Before I became a pastor, I spent around eleven years as a professional fundraiser. I worked my way up in that career, beginning as an administrative assistant in the development office at Chicago Theological Seminary, directing the annual fund and advancement services programs at Northeast Ohio Medical University, serving as church relations associate at Back Bay Mission, and consulting with churches and other nonprofit organizations. And, if I do say so myself, I was pretty good at it. I kept up with the literature, took a lot of continuing education, started new fundraising programs, and raised millions of dollars for worthy causes.
And one of the things that I managed to accomplish, fairly late in that career, was becoming a Certified Fund Raising Professional (CFRE).
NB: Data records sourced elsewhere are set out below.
Lemma session_char_create body : keeps session_ok (on_char_create body).
Proof.
  unfold on_char_create, my_chars. destruct (parse_char_create body) as [cc|]; [|auto with session].
  apply keeps_bind; [auto with keeps|]. intros cs. destruct (name_in_use _ _); [auto with session|].
  apply keeps_bind; [|session]. apply keeps_modify.
  intros w (Hc & Hb & Hd & Hk & Hfd & Hfk & Hw & Hp & Hl).
  split; [by apply (combat_ok_fields w)|]. split; [done|].
  split; [by apply dict_ok_dset|]. split; [by apply add_char_ok|]. do 4 (split; [done|]).
  cbn. intros E. destruct (Hl E) as (c & Hcur & Hin). exists c. split; [done|].
  unfold add_char. rewrite dget_dset, decide_True by done. apply elem_of_app. by left.
Qed.

Lemma session_char_delete body : keeps session_ok (on_char_delete body).
Proof.
  unfold on_char_delete, find_char, my_chars. cbv zeta.
  apply keeps_bind; [session|]. intros victim. destruct victim as [v|]; [|auto with session].
  apply keeps_bind; [|session]. apply keeps_modify.
  intros w (Hc & Hb & Hd & Hk & Hfd & Hfk & Hw & Hp & Hl). cbn [set_w_db w_cur].
  set (guid := body_guid body). set (db := dset _ (remove_char guid _) _).
  assert (dict_ok db) as Hd' by by apply dict_ok_dset.
  assert (chars_ok db) as Hk'
    by (eapply chars_ok_sublist; [apply dset_sublist, remove_char_sublist | exact Hk]).
  case_bool_decide as Eg; (split; [by apply (combat_ok_fields w)|]; split; [done|];
    do 6 (split; [done|])); [done|]. cbn.
  intros E. destruct (Hl E) as (c & Hcur & Hin). exists c. split; [done|]. unfold db.
  rewrite dget_dset, decide_True by done. cbn. apply remove_char_elem; [done|].
  intros E2. apply Eg. rewrite Hcur. cbn. by rewrite E2.
Qed.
If you’re not familiar with the CFRE, it’s a professional certification for fundraising professionals. I had to demonstrate that I had worked in the field for a number of years, raised a certain amount of money, had a certain number of hours in continuing education, volunteered, and done other things that showed my commitment to the profession. Then, I had to take a test to demonstrate my knowledge of fundraising techniques and ethics. It was difficult… and expensive.
And now, I’m letting my certification expire. Because, as a pastor, I just don’t spend enough time fundraising to keep my CFRE.
And while it’s a little hard to do — like I wrote above, earning my CFRE took a lot of work and cost me a fair amount of money — I don’t really feel bad about giving it up. The fact is that having one didn’t do a lot for me. Those four letters didn’t make me more skilled, more ethical, or more successful. They simply added a line to my resume. And, honestly, I only have one more class to take to earn my Certificate in Fund Raising Management from the Fundraising School at Indiana University-Purdue University Indianapolis if I really need four more letters.
Still, it does feel a little bit more like my development career really is over.